Mr Duvauchelle leapt at the opportunity because he was looking for an industrial consumer products company; that it was also a famous brand was a bonus. His financiers told him to close the factory and import the parts from Asia. He would not. "I like factories, it's a very personal thing," he says. He also reckoned the 15 per cent cost-saving from importing would be more than balanced by the extra flexibility of manufacturing close to the market.

He set about rebuilding the brand with gusto. Hiring bright young managers (70 per cent of his staff are female - "I like women," he says) he marketed aggressively, first in France, then in Britain and the USA. At first the traditional hobbyists were suspicious of his concentration on the children's market. "We said you can help us by helping kids' perceptions. It took us five years to convince them that children were more important than adults. Now they set up play areas at their exhibitions."

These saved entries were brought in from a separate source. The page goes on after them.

(** * Chat session lifecycle and agent capacity of mmeink-backend

    A shallow embedding of the model methods of [accounts/models.py]
    ([User]) and [chat/models.py] ([ChatSession], [ChatQueue], [Message],
    [ChatHold], [ChatRating], [CannedResponse]) and of the computed
    columns of [chat/admin.py], and the properties of the session life
    cycle, the agent capacity counters, the queue ordering, the read and
    hold timestamps, the rating count and the admin texts that hold of
    them.

    Conventions of the embedding.
    - A Django model instance is a record; a method that assigns fields of
      [self] and then calls [self.save(update_fields=[...])] is a function
      from the record before the call to the record after it.  Every such
      method lists in [update_fields] exactly the fields it has just
      assigned, so on a stored object the record after the call is both
      the object in memory and its stored row; [auto_now] columns are
      not in [update_fields] and are therefore not written.
    - An object that was never saved is one whose [auto_now_add] column
      is still [None].  Its primary key has a default, so
      [save(update_fields=[...])] inserts the row instead of updating
      it, and [auto_now_add] sets that column to the time of the insert,
      a reading of the clock of its own.
    - A related object ([session.assigned_agent]) is the copy cached on
      the instance, or, at the first access, the row that the foreign
      key names, which is then cached.  A save of a stored object finds
      its row.
    - Integer columns are Python integers: [Z], no wrap-around.
    - A [DateTimeField] is the number of microseconds since the epoch
      ([Z]); a nullable column is an [option].
    - [timezone.now()] and [secrets.token_urlsafe(32)] are inputs of the
      methods that call them. *)

From Stdlib Require Import ZArith String Lia.
From stdpp Require Import gmap list sorting pretty.

Local Open Scope Z_scope.

(** Primary keys are UUIDs: 128-bit numbers. *)
Definition UUID : Set := N.

(** [datetime], in microseconds since the epoch, and [timedelta], in
    microseconds. *)
Definition datetime : Set := Z.
Definition timedelta : Set := Z.

(** [timezone.timedelta(hours=h)]. *)
Definition timedelta_hours (h : Z) : timedelta := h * 3600 * 1000000.

(** ** [int(delta.total_seconds())]

    [timedelta.total_seconds()] divides the microseconds of the
    difference by [10**6] with Python's true division of integers: the
    result is the binary64 number nearest to the quotient, a tie going
    to the even significand.  [int] then drops the fraction.  For a
    quotient [q > 0] that number is [m * 2^e] with
    [e = floor (log2 q) - 52] and [m] the integer nearest to [q / 2^e],
    so that [2^52 <= m <= 2^53]. *)

Definition us_per_second : Z := 1000000.

(** The integer nearest to [num / den], a tie going to the even one. *)
Definition round_half_even (num den : Z) : Z :=
  let m := num / den in
  let r := num mod den in
  if 2 * r <? den then m
  else if den <? 2 * r then m + 1
  else if Z.even m then m else m + 1.

(** [floor (log2 (n / 10^6)) + 20] for [n > 0]: as [10^6 < 2^20], the
    quotient [n * 2^20 / 10^6] is at least 1 and its integer part has
    the same binary logarithm. *)
Definition quotient_bits (n : Z) : Z := Z.log2 (n * 2 ^ 20 / us_per_second).

(** The significand [m] of the binary64 number nearest to [n / 10^6],
    [n > 0]: with [L := quotient_bits n] the exponent is [e = L - 72]
    and [n / 10^6 / 2^e = n * 2^72 / (10^6 * 2^L)]. *)
Definition nearest_significand (n : Z) : Z :=
  round_half_even (n * 2 ^ 72) (us_per_second * 2 ^ quotient_bits n).

(** [int(n / 10**6)] for [n > 0]: the integer part of
    [m * 2^(L - 72)]. *)
Definition int_of_float (n : Z) : Z :=
  nearest_significand n * 2 ^ quotient_bits n / 2 ^ 72.

(** [int(delta.total_seconds())].  Rounding to nearest and dropping the
    fraction are both symmetric about 0.  (Every difference of two
    datetimes is below [2^39] seconds, far from the range in which a
    quotient overflows binary64.) *)
Definition int_total_seconds (delta : timedelta) : Z :=
  match delta with
  | Z0 => 0
  | Zpos _ => int_of_float delta
  | Zneg _ => - int_of_float (- delta)
  end.

(** The differences on which the conversion through binary64 is exact:
    below [2^34] seconds (about 544 years) in absolute value. *)
Definition exact_seconds_range (delta : timedelta) : Prop :=
  - (2 ^ 34 * us_per_second) < delta < 2 ^ 34 * us_per_second.

(* ================================================================= *)
(** ** accounts/models.py : [User] *)

Module Accounts.

Inductive Role : Set := admin | agent | supervisor.

(** [STATUS_CHOICES]; [on_break] is the choice spelled ['break']. *)
Inductive Status : Set := online | offline | busy | on_break.

#[export] Instance agent_status_eq_dec : EqDecision Status.
Proof. solve_decision. Defined.

Record User : Set := mkUser {
  id : UUID;
  username : string;
  email : string;
  role : Role;
  status : Status;
  is_available : bool;
  current_chats_count : Z;
  max_concurrent_chats : Z;
  total_chats_handled : Z;
  total_ratings : Z
}.

Definition set_current_chats_count (v : Z) (u : User) : User :=
  {| id := id u; username := username u; email := email u; role := role u;
     status := status u; is_available := is_available u;
     current_chats_count := v;
     max_concurrent_chats := max_concurrent_chats u;
     total_chats_handled := total_chats_handled u;
     total_ratings := total_ratings u |}.

Definition set_total_chats_handled (v : Z) (u : User) : User :=
  {| id := id u; username := username u; email := email u; role := role u;
     status := status u; is_available := is_available u;
     current_chats_count := current_chats_count u;
     max_concurrent_chats := max_concurrent_chats u;
     total_chats_handled := v;
     total_ratings := total_ratings u |}.

(** [User.can_accept_chat]. *)
Definition can_accept_chat (self : User) : bool :=
  is_available self
  && bool_decide (status self = online)
  && (current_chats_count self <? max_concurrent_chats self).

(** [User.increment_chat_count]: both counters, unconditionally. *)
Definition increment_chat_count (self : User) : User :=
  let self := set_current_chats_count (current_chats_count self + 1) self in
  set_total_chats_handled (total_chats_handled self + 1) self.

(** [User.decrement_chat_count]: assigns and saves only under the test
    [current_chats_count > 0]. *)
Definition decrement_chat_count (self : User) : User :=
  if 0 <? current_chats_count self
  then set_current_chats_count (current_chats_count self - 1) self
  else self.

(** The capacity invariant of the data model. *)
Definition chat_count_invariant (a : User) : Prop :=
  0 <= current_chats_count a <= max_concurrent_chats a.

(** Modelled from the spec: the registry operation [tryReserveSlot],
    which the source does not define.  The spec words it as a check of
    [is_available && status==online && current<max] (the source's
    [can_accept_chat]) that, if true, increments [current_chats_count]
    and [total_chats_handled] (the source's [increment_chat_count]) and
    returns success, and otherwise returns false with no mutation. *)
Definition tryReserveSlot (a : User) : bool * User :=
  if can_accept_chat a then (true, increment_chat_count a) else (false, a).

(** The two mutating operations of the registry, and a run of them on
    one agent. *)
Inductive RegistryOp : Set := Increment | Decrement.

Definition registry_step (a : User) (op : RegistryOp) : User :=
  match op with
  | Increment => increment_chat_count a
  | Decrement => decrement_chat_count a
  end.

Definition registry_run (ops : list RegistryOp) (a : User) : User :=
  foldl registry_step a ops.

(** An agent working at full capacity (5 of 5). *)
Definition full_agent : User :=
  {| id := 1%N; username := "john_agent"; email := "john@mmeink.com";
     role := agent; status := online; is_available := true;
     current_chats_count := 5; max_concurrent_chats := 5;
     total_chats_handled := 12; total_ratings := 0 |}.

(** An idle agent (0 of 5). *)
Definition idle_agent : User :=
  {| id := 2%N; username := "sarah_agent"; email := "sarah@mmeink.com";
     role := agent; status := online; is_available := true;
     current_chats_count := 0; max_concurrent_chats := 5;
     total_chats_handled := 7; total_ratings := 0 |}.

End Accounts.

(* ================================================================= *)
(** ** chat/models.py : [ChatSession] *)

Module Chat.

(** [ChatSession.STATUS_CHOICES]. *)
Inductive Status : Set :=
  bot | waiting | assigned | active | on_hold | abandoned | closed.

(** [ChatSession.PRIORITY_CHOICES]. *)
Inductive Priority : Set := low | normal | high | urgent.

#[export] Instance session_status_eq_dec : EqDecision Status.
Proof. solve_decision. Defined.

#[export] Instance session_priority_eq_dec : EqDecision Priority.
Proof. solve_decision. Defined.

(** The columns of [ChatSession] that its methods read or write, and
    the flags and counters beside them.  [assigned_agent] is the key of
    the agent's row and [assigned_agent_cached] the related object
    cached on the instance, [None] as long as it was neither assigned as
    an object nor accessed; [created_at] is [None] until the first save
    ([auto_now_add]). *)
Record ChatSession : Set := mkChatSession {
  id : UUID;
  customer_email : string;
  status : Status;
  priority : Priority;
  assigned_agent : option UUID;
  assigned_agent_cached : option Accounts.User;
  resume_token : option string;
  resume_token_expires_at : option datetime;
  is_abandoned : bool;
  is_resumed : bool;
  requires_followup : bool;
  created_at : option datetime;
  first_response_at : option datetime;
  closed_at : option datetime;
  wait_time_seconds : option Z;
  response_time_seconds : option Z;
  total_duration_seconds : option Z;
  message_count : Z
}.

Definition set_status (v : Status) (s : ChatSession)
  : ChatSession :=
  {| id := id s;
     customer_email := customer_email s;
     status := v;
     priority := priority s;
     assigned_agent := assigned_agent s;
     assigned_agent_cached := assigned_agent_cached s;
     resume_token := resume_token s;
     resume_token_expires_at := resume_token_expires_at s;
     is_abandoned := is_abandoned s;
     is_resumed := is_resumed s;
     requires_followup := requires_followup s;
     created_at := created_at s;
     first_response_at := first_response_at s;
     closed_at := closed_at s;
     wait_time_seconds := wait_time_seconds s;
     response_time_seconds := response_time_seconds s;
     total_duration_seconds := total_duration_seconds s;
     message_count := message_count s |}.

Definition set_assigned_agent_cached
  (v : option Accounts.User) (s : ChatSession)
  : ChatSession :=
  {| id := id s;
     customer_email := customer_email s;
     status := status s;
     priority := priority s;
     assigned_agent := assigned_agent s;
     assigned_agent_cached := v;
     resume_token := resume_token s;
     resume_token_expires_at := resume_token_expires_at s;
     is_abandoned := is_abandoned s;
     is_resumed := is_resumed s;
     requires_followup := requires_followup s;
     created_at := created_at s;
     first_response_at := first_response_at s;
     closed_at := closed_at s;
     wait_time_seconds := wait_time_seconds s;
     response_time_seconds := response_time_seconds s;
     total_duration_seconds := total_duration_seconds s;
     message_count := message_count s |}.

Definition set_resume_token (v : option string) (s : ChatSession)
  : ChatSession :=
  {| id := id s;
     customer_email := customer_email s;
     status := status s;
     priority := priority s;
     assigned_agent := assigned_agent s;
     assigned_agent_cached := assigned_agent_cached s;
     resume_token := v;
     resume_token_expires_at := resume_token_expires_at s;
     is_abandoned := is_abandoned s;
     is_resumed := is_resumed s;
     requires_followup := requires_followup s;
     created_at := created_at s;
     first_response_at := first_response_at s;
     closed_at := closed_at s;
     wait_time_seconds := wait_time_seconds s;
     response_time_seconds := response_time_seconds s;
     total_duration_seconds := total_duration_seconds s;
     message_count := message_count s |}.

Definition set_resume_token_expires_at (v : option datetime) (s : ChatSession)
  : ChatSession :=
  {| id := id s;
     customer_email := customer_email s;
     status := status s;
     priority := priority s;
     assigned_agent := assigned_agent s;
     assigned_agent_cached := assigned_agent_cached s;
     resume_token := resume_token s;
     resume_token_expires_at := v;
     is_abandoned := is_abandoned s;
     is_resumed := is_resumed s;
     requires_followup := requires_followup s;
     created_at := created_at s;
     first_response_at := first_response_at s;
     closed_at := closed_at s;
     wait_time_seconds := wait_time_seconds s;
     response_time_seconds := response_time_seconds s;
     total_duration_seconds := total_duration_seconds s;
     message_count := message_count s |}.
(** C9: whatever the alloy override (in particular when it supplies
    [VBen]), a failure of either component's [VBH()] fails [VBH(x)]:
    component a's error is the query's error, and so is component b's
    when component a yields a number. *)
Theorem alloy_VBH_component_failure (db : pure_db) (adb : alloy_db)
    (al : mater_alloy_double) (x : Q) (e : error) :
  (VBH db (mat1 al) = Err e -> VBH_alloy db adb al x = Err e) /\
  (VBH db (mat2 al) = Err e -> exists e', VBH_alloy db adb al x = Err e') /\
  (forall p, VBH db (mat1 al) = Ok (VNum p) -> VBH db (mat2 al) = Err e ->
   VBH_alloy db adb al x = Err e).
Proof.
  unfold VBH_alloy, mean_VB, interp. split; [|split].
  - intros H1. rewrite H1. reflexivity.
  - intros H2. destruct (VBH db (mat1 al)) as [[p|l]|e1]; simpl; eauto.
    rewrite H2. simpl. eauto.
  - intros p H1 H2. rewrite H1. simpl. rewrite H2. reflexivity.
Qed.

(** C1: the alloy [CBG(x)] never returns a number: it computes [mean_CBG]
    and returns [None] (or fails); for AlGaAs at [x = 0.3] it returns
    [None]. *)
Theorem alloy_CBG_returns_none :
  (forall (db : pure_db) (adb : alloy_db) (al : mater_alloy_double) (x : Q),
     match CBG_alloy db adb al x with
     | Ok (Some _) => False
     | _ => True
     end) /\
  (let* al := make_alloy BINALLOY "AlGaAs" ∅ ∅ ∅ in
   CBG_alloy PURESEM BINALLOY al (3 # 10)) = Ok None.
Proof.
  split; [|vm_compute; reflexivity].
  intros db adb al x. unfold CBG_alloy.
  destruct (interp _ _ _ _); simpl; exact I.
Qed.

Lemma unknown_name_fails_despite_overrides_witness :
  PURESEM !! "InAs" = None /\
  run_query PURESEM (QBG Gamma 300)
    {| name := "InAs";
       param := list_to_map [("BGGen", VNum (dec 417 1000));
                             ("BGGa", VNum (dec 276 1000000));
                             ("BGGb", VNum 93)] |}
  = Err UnknownMaterial.
Proof.
  split; [reflexivity|].
  apply unknown_name_fails_despite_overrides. reflexivity.
Defined.

Lemma override_alpha_only_witness :
  let m := {| name := "GaAs"; param := {[ "BGGa" := VNum (dec 1 1000) ]} |} in
  BGG PURESEM m 300 =
    varshni 300 (GaAs_rec !! "BGGen") (Some (VNum (dec 1 1000)))
            (GaAs_rec !! "BGGb").
Proof.
  apply override_alpha_only; vm_compute; reflexivity.
Defined.

Lemma band_gap_at_zero_witness :
  match GaAs_rec !! key_en L with
  | Some (VNum eg) => num_is (BG PURESEM L GaAs_plain 0) eg
  | _ => False
  end.
Proof.
  apply (band_gap_at_zero "GaAs" GaAs_rec L). reflexivity.
Defined.

Lemma spin_orbit_band_witness :
  match VBH PURESEM {| name := "AlAs"; param := ∅ |},
        VBSO PURESEM {| name := "AlAs"; param := ∅ |}, AlAs_rec !! "VBSO" with
  | Ok (VNum h), Ok (VNum s), Some (VNum so) => s == h - so
  | _, _, _ => False
  end.
Proof.
  apply (spin_orbit_band "AlAs" AlAs_rec). reflexivity.
Defined.

Lemma alloy_VBH_endpoints_witness :
  let al := {| aname := "AlGaAs";
               mat1 := {| name := "AlAs"; param := ∅ |};
               mat2 := {| name := "GaAs"; param := ∅ |};
               aparam := ∅ |} in
  res_eq (VBH_alloy PURESEM BINALLOY al 0) (VBH PURESEM (mat2 al)) /\
  res_eq (VBH_alloy PURESEM BINALLOY al 1) (VBH PURESEM (mat1 al)).
Proof.
  apply (alloy_VBH_endpoints "AlGaAs" AlGaAs_rec); vm_compute;
    reflexivity.
Defined.
Definition ret {A} (a : A) : M A := fun st => Ok a st.

Definition bind {A B} (m : M A) (k : A -> M B) : M B :=
  fun st => match m st with
            | Ok a st' => k a st'
            | Raise e st' => Raise e st'
            end.

Definition raise {A} (e : exn) : M A := fun st => Raise e st.

(** [try: body / except <clauses>]: [handler e] is [None] when no clause
    matches [e], which then propagates. *)
Definition try_except {A} (body : M A) (handler : exn -> option (M A)) : M A :=
  fun st => match body st with
            | Ok a st' => Ok a st'
            | Raise e st' => match handler e with
                             | Some h => h st'
                             | None => Raise e st'
                             end
            end.

#[global] Instance M_ret : MRet M := @ret.
#[global] Instance M_bind : MBind M := fun A B k m => bind m k.

Definition state_of {A} (r : Res A) : State :=
  match r with Ok _ st => st | Raise _ st => st end.

(** [for x in l: body x] *)
Fixpoint for_each {A} (l : list A) (body : A -> M unit) : M unit :=
  match l with
  | [] => ret tt
  | x :: rest => body x ;; for_each rest body
  end.

(** [print(...)]: standard output is not part of the state. *)
Definition print : M unit := ret tt.

(** ** State access *)

Definition get_self : M Socket := fun st => Ok (self st) st.

Definition modify_self (f : Socket -> Socket) : M unit :=
  fun st => Ok tt {| self := f (self st); heap := heap st;
                     net := net st; calls := calls st |}.

Definition modify_net (f : Transport -> Transport) : M unit :=
  fun st => Ok tt {| self := self st; heap := heap st;
                     net := f (net st); calls := calls st |}.

Definition with_connected (b : bool) (s : Socket) : Socket :=
  {| url := url s; channels := channels s; connected := b; params := params s;
     hb_interval := hb_interval s; ws_connection := ws_connection s;
     kept_alive := kept_alive s |}.

Definition with_ws_connection (h : handle) (s : Socket) : Socket :=
  {| url := url s; channels := channels s; connected := connected s;
     params := params s; hb_interval := hb_interval s;
     ws_connection := Some h; kept_alive := kept_alive s |}.

Definition with_channels (m : gmap string (list addr)) (s : Socket) : Socket :=
  {| url := url s; channels := m; connected := connected s; params := params s;
     hb_interval := hb_interval s; ws_connection := ws_connection s;
     kept_alive := kept_alive s |}.

(** Reading [self.ws_connection]: the attribute is only annotated in
    [__init__] (line 54), so it exists once [connect] has assigned it. *)
Definition get_ws_connection : M handle :=
  fun st => match ws_connection (self st) with
            | Some h => Ok h st
            | None => Raise (AttributeError "ws_connection") st
            end.

(** ** The websocket transport *)

(** How one call of [websockets.connect] ends: it raises, or it returns a
    new connection object whose [open] flag is as given. *)
Inductive connect_outcome : Type :=
| Refused
| Established (opened : bool).

(** How one call of [close] ends. *)
Inductive close_outcome : Type :=
| Closes
| CloseFails.

Definition websockets_connect (o : connect_outcome) (u : string) : M handle :=
  fun st => match o with
            | Refused => Raise TransportError st
            | Established b =>
                Ok (length (handles (net st)))
                   {| self := self st; heap := heap st;
                      net := {| handles := handles (net st) ++ [b];
                                wire := wire (net st) |};
                      calls := calls st |}
            end.

(** [ws.open] *)
Definition ws_open (h : handle) : M bool :=
  fun st => Ok (is_open h (net st)) st.

(** [await ws.send(data)]: [ConnectionClosed] on a connection that is not
    open. *)
Definition ws_send (h : handle) (data : string) : M unit :=
  fun st => if is_open h (net st)
            then Ok tt {| self := self st; heap := heap st;
                          net := {| handles := handles (net st);
                                    wire := wire (net st) ++ [(h, data)] |};
                          calls := calls st |}
            else Raise ConnectionClosed st.

Definition mark_closed (h : handle) (t : Transport) : Transport :=
  {| handles := <[h := false]> (handles t); wire := wire t |}.

(** [await ws.close()] *)
Definition ws_close (o : close_outcome) (h : handle) : M unit :=
  match o with
  | Closes => modify_net (mark_closed h)
  | CloseFails => raise TransportError
  end.

(** The peer (or the network) closes the socket's current connection. *)
Definition peer_closes (st : State) : State :=
  match ws_connection (self st) with
  | Some h => {| self := self st; heap := heap st;
                 net := mark_closed h (net st); calls := calls st |}
  | None => st
  end.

The toy industry is dominated by a handful of giants, mostly American, who are always on the lookout for companies to gobble. Last year one of the biggest, Mattel, laid siege to Meccano, and for nine months he fought frantically to rally his shareholders. He succeeded by the skin of his teeth. Mattel ended up with 45 per cent of the shares pledged. But there is a silver lining for Mr Duvauchelle. He purged the disloyal shareholders, and now owns 55 per cent of the company.

He does have his exit planned. In two or three years' time, he says, he will hand over to the managers he has trained, and look for other things to do. These will include sculpture, writing essays and having dinner with girls (he divorced four years ago). In other words, he will continue being very French.